__Problem details__
Copy all lines in the data that contain the string "depth".
(Provided data)
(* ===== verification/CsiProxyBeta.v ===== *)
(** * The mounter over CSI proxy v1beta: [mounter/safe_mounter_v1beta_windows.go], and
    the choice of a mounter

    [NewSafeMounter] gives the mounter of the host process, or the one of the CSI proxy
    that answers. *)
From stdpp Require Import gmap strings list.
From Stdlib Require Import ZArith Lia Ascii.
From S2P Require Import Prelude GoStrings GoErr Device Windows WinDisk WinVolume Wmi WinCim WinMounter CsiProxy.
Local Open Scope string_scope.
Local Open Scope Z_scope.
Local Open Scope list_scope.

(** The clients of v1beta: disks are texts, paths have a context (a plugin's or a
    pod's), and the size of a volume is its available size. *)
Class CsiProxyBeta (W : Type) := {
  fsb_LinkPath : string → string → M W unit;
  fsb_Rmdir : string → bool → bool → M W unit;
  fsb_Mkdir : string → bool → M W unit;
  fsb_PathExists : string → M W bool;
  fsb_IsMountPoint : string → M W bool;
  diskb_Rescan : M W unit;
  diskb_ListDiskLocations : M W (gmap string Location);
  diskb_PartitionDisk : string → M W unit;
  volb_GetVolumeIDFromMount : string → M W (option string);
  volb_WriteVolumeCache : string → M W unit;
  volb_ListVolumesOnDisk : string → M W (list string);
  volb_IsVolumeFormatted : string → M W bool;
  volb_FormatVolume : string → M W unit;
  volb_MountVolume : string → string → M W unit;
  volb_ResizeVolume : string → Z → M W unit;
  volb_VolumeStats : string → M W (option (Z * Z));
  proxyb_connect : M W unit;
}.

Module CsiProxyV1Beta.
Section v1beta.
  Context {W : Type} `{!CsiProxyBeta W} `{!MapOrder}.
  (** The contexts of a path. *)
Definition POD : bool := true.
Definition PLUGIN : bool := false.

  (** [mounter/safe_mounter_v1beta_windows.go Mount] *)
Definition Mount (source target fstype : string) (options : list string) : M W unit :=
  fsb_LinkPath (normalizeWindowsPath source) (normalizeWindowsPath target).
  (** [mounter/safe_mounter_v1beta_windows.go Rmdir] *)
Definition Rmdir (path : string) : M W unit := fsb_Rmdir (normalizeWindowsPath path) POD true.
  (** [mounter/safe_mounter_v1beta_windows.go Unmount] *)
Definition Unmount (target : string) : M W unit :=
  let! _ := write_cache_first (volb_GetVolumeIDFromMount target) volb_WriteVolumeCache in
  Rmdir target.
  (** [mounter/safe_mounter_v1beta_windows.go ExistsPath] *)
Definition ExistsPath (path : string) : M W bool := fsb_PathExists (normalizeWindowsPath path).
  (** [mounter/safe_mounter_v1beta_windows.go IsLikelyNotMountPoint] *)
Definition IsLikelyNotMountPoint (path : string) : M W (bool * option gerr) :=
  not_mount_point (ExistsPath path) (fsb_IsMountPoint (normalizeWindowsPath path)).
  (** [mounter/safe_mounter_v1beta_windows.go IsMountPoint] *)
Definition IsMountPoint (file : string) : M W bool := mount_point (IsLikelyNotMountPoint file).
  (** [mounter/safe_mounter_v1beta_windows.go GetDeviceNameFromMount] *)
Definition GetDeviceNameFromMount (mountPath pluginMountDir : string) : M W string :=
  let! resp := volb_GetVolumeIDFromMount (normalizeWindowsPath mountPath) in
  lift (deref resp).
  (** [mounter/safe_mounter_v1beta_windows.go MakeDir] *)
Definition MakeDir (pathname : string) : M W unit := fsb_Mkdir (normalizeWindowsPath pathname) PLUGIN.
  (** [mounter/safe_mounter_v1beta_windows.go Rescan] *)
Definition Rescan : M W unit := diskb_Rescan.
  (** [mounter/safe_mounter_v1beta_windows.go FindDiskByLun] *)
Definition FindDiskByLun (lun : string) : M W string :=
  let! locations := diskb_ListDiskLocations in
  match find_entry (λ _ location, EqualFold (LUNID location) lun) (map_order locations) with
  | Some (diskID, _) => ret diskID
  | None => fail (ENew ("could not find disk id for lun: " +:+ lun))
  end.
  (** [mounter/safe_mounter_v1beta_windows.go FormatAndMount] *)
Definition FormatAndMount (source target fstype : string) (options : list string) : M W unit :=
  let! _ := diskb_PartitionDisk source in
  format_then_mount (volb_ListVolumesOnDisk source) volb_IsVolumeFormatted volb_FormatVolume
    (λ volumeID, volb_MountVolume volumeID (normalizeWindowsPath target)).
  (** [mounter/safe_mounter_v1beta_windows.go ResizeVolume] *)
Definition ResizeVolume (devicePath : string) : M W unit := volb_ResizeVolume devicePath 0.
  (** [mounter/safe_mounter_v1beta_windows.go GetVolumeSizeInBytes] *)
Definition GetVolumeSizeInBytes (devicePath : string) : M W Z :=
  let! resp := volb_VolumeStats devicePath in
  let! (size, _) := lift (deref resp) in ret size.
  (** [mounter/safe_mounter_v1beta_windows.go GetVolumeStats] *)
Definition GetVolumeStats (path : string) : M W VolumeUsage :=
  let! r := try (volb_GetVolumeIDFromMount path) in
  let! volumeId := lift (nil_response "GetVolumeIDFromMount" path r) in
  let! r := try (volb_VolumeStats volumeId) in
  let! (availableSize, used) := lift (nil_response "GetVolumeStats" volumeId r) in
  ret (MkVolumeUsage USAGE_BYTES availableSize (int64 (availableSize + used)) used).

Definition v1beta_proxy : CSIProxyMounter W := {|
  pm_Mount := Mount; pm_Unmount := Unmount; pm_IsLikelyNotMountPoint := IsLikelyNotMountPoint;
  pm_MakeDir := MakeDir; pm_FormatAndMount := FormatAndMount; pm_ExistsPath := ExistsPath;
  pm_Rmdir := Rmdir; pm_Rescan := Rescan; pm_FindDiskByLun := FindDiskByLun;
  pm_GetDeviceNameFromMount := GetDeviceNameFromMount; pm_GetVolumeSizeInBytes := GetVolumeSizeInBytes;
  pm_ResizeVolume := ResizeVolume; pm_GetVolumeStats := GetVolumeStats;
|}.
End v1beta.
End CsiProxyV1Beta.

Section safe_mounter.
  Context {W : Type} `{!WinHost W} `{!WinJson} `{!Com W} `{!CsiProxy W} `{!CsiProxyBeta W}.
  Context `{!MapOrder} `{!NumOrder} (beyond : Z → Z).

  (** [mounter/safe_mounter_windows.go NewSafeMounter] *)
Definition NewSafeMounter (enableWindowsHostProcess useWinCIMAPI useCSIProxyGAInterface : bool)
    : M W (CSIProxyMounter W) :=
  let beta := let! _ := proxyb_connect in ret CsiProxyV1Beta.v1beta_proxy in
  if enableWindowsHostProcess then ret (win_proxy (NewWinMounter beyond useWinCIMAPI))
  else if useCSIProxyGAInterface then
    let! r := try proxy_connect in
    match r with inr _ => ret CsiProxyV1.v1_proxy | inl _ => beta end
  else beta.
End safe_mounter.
(End Provided data)
(Provided data)
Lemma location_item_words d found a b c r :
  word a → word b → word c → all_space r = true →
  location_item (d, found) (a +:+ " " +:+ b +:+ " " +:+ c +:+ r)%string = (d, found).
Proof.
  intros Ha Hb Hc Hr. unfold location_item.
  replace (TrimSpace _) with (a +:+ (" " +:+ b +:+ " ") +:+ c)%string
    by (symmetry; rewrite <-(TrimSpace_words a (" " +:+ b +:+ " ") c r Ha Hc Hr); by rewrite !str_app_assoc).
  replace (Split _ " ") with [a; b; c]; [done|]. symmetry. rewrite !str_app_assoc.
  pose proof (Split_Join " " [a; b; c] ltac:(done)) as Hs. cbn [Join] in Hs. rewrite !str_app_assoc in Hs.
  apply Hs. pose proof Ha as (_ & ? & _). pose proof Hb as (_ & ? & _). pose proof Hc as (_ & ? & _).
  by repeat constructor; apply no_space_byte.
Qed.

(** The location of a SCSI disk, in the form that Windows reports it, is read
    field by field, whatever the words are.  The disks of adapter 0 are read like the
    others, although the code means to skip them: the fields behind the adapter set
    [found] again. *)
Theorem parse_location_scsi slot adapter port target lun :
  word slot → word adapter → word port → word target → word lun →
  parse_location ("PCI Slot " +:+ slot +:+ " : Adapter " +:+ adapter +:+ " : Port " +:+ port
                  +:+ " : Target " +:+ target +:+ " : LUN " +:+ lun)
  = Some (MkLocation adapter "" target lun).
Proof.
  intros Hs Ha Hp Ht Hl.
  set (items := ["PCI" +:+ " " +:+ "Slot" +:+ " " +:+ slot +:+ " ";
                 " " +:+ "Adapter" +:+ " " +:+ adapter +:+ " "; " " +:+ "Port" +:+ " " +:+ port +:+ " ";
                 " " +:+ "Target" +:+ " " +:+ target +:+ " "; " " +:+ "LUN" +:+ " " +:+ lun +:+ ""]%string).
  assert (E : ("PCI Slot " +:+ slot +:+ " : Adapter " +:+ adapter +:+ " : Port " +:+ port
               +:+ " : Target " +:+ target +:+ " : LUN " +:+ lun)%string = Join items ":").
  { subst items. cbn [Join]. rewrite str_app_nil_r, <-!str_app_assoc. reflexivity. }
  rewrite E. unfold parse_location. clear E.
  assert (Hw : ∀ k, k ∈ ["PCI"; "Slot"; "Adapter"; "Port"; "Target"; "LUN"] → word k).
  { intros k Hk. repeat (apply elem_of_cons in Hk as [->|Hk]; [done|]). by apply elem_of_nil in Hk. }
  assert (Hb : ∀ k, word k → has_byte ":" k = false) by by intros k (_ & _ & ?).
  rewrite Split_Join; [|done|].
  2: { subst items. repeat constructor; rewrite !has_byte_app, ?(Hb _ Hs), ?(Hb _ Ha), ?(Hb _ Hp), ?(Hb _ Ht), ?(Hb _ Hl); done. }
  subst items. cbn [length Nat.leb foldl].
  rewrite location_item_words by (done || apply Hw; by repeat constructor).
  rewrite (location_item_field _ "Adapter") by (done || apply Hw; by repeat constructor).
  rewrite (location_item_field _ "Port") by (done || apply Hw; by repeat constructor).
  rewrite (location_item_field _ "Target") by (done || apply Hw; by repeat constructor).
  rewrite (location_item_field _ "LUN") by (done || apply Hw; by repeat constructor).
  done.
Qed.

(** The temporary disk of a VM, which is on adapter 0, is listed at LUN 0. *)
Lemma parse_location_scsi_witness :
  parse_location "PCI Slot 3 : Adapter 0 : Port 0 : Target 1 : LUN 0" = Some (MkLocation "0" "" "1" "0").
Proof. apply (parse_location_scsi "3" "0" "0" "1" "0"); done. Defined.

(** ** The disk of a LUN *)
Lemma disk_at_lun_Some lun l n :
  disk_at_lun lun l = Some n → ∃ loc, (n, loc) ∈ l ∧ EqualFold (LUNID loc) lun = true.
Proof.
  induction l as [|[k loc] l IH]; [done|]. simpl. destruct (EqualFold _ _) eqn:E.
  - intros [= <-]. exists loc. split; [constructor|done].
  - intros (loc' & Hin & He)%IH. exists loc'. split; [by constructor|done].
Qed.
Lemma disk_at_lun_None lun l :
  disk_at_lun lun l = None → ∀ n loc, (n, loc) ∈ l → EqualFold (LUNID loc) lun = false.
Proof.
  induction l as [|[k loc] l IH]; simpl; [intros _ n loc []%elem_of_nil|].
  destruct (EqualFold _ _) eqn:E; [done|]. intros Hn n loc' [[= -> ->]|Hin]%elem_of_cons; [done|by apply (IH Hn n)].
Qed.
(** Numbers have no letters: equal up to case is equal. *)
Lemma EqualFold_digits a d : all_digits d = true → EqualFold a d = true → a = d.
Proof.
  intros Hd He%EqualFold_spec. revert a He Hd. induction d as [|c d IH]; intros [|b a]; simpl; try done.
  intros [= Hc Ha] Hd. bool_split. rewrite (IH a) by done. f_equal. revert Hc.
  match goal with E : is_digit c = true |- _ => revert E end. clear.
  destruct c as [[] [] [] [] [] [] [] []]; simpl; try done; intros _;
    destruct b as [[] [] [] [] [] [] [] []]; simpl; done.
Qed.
(End Provided data)
(Provided data)
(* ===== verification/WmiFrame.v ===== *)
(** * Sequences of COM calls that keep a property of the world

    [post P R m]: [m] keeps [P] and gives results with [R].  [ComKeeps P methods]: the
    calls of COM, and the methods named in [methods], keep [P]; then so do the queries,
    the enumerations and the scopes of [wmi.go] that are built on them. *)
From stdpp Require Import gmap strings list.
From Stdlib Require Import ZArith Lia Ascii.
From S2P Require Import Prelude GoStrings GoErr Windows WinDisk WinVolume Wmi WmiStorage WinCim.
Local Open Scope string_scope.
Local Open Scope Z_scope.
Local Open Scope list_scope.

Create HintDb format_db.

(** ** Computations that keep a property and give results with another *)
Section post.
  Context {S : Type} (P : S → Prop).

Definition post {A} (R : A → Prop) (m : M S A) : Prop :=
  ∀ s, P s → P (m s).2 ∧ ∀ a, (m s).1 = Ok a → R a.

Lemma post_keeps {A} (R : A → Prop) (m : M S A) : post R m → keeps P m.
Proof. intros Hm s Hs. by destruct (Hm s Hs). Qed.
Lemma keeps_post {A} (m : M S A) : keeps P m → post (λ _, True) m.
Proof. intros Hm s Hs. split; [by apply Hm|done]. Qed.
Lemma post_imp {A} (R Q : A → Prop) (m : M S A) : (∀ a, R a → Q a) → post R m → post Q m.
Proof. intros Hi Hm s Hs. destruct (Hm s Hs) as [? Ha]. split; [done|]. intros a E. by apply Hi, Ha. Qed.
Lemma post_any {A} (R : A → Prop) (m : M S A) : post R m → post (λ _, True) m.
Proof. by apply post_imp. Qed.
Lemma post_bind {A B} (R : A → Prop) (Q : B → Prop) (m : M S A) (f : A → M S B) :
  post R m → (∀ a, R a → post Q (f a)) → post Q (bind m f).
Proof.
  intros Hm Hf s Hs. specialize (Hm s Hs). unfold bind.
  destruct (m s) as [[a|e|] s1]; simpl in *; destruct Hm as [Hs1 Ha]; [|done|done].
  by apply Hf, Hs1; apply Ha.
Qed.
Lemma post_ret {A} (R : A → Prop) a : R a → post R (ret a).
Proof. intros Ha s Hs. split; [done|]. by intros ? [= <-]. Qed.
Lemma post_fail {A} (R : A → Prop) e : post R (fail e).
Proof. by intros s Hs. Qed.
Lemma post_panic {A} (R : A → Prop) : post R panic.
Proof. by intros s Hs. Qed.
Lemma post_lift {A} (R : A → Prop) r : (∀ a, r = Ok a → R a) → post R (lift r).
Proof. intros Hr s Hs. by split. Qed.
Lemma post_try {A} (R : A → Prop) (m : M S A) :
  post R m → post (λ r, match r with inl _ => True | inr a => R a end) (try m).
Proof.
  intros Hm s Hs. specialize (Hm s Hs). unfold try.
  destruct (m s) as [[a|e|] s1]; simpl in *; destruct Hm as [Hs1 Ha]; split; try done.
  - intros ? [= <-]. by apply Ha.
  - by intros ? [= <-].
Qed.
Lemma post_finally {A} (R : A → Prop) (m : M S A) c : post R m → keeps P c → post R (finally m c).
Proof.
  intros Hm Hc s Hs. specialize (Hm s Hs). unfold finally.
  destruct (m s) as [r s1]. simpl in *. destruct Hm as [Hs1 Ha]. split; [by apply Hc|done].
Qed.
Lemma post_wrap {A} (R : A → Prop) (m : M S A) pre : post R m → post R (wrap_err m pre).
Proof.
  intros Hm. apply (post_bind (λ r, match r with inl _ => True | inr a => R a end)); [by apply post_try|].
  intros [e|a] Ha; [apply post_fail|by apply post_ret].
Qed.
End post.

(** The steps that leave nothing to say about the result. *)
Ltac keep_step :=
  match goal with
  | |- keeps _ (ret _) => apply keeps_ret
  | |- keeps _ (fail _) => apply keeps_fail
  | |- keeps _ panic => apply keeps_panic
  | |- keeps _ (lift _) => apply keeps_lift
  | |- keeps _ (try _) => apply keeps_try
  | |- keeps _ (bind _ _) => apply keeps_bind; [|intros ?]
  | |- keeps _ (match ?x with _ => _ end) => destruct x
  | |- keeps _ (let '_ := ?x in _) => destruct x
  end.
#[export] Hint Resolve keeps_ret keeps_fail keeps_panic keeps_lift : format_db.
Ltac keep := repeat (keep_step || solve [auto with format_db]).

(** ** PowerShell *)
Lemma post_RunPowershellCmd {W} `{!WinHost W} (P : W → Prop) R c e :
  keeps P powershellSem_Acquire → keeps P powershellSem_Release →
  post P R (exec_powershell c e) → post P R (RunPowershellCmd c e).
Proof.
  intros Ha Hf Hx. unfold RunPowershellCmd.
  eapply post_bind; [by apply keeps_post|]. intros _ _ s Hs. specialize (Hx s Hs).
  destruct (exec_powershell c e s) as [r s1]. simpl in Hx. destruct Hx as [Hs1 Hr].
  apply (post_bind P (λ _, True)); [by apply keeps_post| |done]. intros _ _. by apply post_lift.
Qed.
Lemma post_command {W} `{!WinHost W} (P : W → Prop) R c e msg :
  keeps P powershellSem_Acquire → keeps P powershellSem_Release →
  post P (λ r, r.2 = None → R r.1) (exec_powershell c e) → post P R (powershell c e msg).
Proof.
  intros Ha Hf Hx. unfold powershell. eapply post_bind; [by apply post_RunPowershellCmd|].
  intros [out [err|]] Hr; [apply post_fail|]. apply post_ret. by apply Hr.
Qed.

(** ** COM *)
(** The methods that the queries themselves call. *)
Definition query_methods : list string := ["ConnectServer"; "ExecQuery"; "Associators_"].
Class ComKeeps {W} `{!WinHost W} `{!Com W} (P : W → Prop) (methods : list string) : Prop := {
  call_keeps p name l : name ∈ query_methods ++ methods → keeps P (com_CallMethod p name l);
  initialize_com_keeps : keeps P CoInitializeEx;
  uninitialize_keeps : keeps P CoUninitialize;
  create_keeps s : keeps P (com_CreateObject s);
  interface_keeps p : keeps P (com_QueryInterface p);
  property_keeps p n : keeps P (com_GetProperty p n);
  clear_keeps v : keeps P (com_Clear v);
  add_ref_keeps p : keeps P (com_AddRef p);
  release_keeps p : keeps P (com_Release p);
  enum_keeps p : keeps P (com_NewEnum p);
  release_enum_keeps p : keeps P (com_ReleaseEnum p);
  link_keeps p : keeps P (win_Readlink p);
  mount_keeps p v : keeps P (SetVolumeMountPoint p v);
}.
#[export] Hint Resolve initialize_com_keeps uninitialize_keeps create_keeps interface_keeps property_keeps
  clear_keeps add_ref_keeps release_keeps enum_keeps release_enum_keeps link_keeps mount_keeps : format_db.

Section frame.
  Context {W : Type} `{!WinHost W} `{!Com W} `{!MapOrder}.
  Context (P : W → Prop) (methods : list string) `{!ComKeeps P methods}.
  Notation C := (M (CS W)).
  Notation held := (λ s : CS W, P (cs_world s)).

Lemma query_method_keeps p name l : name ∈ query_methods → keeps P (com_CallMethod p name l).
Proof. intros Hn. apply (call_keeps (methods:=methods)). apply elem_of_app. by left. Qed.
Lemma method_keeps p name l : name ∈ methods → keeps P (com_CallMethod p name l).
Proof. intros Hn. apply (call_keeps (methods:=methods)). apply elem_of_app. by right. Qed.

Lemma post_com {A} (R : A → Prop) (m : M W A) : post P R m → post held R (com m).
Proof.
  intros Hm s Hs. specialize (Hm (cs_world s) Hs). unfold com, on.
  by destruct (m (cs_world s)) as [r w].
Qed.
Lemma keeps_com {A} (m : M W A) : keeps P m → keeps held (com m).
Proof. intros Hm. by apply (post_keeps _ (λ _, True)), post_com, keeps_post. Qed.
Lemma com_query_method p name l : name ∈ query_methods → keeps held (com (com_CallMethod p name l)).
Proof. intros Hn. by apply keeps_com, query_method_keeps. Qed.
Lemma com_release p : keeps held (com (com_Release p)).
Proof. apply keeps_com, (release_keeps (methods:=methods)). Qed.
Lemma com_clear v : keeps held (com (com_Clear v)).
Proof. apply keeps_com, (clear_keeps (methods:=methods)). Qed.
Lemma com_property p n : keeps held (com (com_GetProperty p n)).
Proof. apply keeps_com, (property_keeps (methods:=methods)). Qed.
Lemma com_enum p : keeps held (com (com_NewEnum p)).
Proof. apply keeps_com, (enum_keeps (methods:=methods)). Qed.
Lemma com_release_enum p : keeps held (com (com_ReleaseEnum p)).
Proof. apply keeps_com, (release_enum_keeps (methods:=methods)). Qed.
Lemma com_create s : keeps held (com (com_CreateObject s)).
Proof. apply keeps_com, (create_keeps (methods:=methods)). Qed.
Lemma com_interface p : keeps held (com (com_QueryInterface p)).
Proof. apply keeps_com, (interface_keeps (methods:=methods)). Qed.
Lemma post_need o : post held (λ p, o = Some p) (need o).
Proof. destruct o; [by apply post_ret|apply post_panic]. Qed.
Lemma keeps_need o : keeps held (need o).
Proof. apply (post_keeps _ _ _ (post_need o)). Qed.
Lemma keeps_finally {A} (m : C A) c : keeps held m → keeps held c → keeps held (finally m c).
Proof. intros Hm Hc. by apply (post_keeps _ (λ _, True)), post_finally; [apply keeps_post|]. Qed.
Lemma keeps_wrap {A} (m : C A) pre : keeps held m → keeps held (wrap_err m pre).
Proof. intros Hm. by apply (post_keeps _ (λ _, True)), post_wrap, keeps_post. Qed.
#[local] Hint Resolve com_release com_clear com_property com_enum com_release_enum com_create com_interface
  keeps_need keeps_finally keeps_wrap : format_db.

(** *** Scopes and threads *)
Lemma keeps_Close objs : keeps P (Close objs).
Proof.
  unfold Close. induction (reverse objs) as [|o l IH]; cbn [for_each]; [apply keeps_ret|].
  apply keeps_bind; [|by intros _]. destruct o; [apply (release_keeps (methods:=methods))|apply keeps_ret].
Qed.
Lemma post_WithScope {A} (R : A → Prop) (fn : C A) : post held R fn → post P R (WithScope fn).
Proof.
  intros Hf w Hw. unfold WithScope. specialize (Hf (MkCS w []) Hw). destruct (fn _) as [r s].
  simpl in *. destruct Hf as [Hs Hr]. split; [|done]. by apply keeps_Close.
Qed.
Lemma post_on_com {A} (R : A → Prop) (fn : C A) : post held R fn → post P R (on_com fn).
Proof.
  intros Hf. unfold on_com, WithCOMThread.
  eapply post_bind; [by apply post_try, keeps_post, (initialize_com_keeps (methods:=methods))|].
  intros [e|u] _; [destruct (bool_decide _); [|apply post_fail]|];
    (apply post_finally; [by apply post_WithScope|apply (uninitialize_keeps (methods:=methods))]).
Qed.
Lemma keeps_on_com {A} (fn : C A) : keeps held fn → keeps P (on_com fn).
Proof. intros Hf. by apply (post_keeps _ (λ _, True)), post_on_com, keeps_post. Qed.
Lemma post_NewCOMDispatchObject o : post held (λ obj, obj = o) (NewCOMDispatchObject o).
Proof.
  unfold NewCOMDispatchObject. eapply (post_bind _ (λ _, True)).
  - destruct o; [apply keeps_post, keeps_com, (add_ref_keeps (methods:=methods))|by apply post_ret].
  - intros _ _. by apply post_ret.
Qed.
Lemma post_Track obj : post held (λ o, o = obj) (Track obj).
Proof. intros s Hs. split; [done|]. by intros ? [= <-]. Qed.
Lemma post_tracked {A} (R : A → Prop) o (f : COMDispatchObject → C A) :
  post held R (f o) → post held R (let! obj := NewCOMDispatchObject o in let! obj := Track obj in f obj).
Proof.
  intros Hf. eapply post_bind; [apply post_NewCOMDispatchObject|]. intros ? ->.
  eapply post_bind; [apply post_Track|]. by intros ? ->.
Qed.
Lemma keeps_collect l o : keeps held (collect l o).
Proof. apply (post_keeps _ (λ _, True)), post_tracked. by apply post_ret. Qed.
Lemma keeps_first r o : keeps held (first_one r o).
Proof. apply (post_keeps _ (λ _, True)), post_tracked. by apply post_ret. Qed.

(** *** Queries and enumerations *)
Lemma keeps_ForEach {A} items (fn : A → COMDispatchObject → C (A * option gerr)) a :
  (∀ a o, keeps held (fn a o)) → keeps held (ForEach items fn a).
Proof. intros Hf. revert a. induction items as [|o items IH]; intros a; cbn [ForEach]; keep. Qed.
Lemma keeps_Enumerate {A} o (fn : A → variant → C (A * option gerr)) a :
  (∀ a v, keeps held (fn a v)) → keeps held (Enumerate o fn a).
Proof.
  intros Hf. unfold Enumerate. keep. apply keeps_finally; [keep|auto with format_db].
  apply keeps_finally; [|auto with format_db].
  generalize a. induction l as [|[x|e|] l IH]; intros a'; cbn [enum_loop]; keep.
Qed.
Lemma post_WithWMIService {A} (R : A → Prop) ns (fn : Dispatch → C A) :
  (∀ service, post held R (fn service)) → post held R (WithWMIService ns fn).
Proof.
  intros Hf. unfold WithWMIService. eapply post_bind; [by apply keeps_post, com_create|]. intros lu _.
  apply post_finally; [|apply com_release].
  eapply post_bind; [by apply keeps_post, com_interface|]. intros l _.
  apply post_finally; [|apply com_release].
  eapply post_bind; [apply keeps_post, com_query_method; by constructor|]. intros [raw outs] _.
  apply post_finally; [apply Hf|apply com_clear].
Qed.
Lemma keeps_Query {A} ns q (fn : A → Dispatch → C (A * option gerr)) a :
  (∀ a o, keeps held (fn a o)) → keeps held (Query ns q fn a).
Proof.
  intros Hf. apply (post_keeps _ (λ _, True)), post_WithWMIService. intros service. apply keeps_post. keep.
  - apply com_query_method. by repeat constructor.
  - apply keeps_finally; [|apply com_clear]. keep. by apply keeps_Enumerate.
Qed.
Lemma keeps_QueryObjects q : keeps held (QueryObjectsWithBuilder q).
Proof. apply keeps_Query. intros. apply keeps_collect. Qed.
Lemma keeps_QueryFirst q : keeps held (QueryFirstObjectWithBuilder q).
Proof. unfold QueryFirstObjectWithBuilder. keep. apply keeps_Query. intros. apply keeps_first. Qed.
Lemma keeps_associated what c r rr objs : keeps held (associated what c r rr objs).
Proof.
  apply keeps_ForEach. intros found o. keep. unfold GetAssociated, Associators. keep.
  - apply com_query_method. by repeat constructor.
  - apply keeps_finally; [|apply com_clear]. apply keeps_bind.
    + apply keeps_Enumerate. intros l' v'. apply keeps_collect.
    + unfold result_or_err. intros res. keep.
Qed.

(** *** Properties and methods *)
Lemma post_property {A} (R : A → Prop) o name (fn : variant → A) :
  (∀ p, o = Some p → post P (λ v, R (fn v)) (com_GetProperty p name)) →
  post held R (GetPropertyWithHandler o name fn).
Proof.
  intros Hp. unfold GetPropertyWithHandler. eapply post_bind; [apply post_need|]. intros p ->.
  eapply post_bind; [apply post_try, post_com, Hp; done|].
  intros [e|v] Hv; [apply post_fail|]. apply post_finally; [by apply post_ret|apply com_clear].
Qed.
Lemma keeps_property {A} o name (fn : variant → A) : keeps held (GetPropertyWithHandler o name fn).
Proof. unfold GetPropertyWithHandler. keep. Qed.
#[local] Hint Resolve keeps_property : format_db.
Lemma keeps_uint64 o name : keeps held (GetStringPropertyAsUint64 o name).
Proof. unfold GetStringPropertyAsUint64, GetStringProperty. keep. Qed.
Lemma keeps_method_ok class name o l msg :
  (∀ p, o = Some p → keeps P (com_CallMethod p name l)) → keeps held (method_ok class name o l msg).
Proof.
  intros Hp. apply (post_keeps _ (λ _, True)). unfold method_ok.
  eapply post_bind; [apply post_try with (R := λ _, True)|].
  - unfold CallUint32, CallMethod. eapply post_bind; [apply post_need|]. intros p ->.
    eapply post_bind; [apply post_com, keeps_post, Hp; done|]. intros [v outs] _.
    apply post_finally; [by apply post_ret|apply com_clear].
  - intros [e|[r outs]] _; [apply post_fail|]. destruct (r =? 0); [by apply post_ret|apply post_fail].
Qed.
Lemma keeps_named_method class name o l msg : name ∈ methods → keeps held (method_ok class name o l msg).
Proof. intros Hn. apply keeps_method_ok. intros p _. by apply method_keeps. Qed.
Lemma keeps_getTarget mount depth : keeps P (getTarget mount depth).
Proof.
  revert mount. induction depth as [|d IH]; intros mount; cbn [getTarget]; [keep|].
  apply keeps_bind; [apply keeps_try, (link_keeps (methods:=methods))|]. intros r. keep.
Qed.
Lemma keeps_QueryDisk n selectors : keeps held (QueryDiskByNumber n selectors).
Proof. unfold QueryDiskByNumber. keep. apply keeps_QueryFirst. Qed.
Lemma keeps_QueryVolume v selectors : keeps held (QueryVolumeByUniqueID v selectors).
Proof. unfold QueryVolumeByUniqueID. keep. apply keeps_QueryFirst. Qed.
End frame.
(End Provided data)
__Response area__
Lemma keeps_getTarget mount depth : keeps P (getTarget mount depth).
  revert mount. induction depth as [|d IH]; intros mount; cbn [getTarget]; [keep|].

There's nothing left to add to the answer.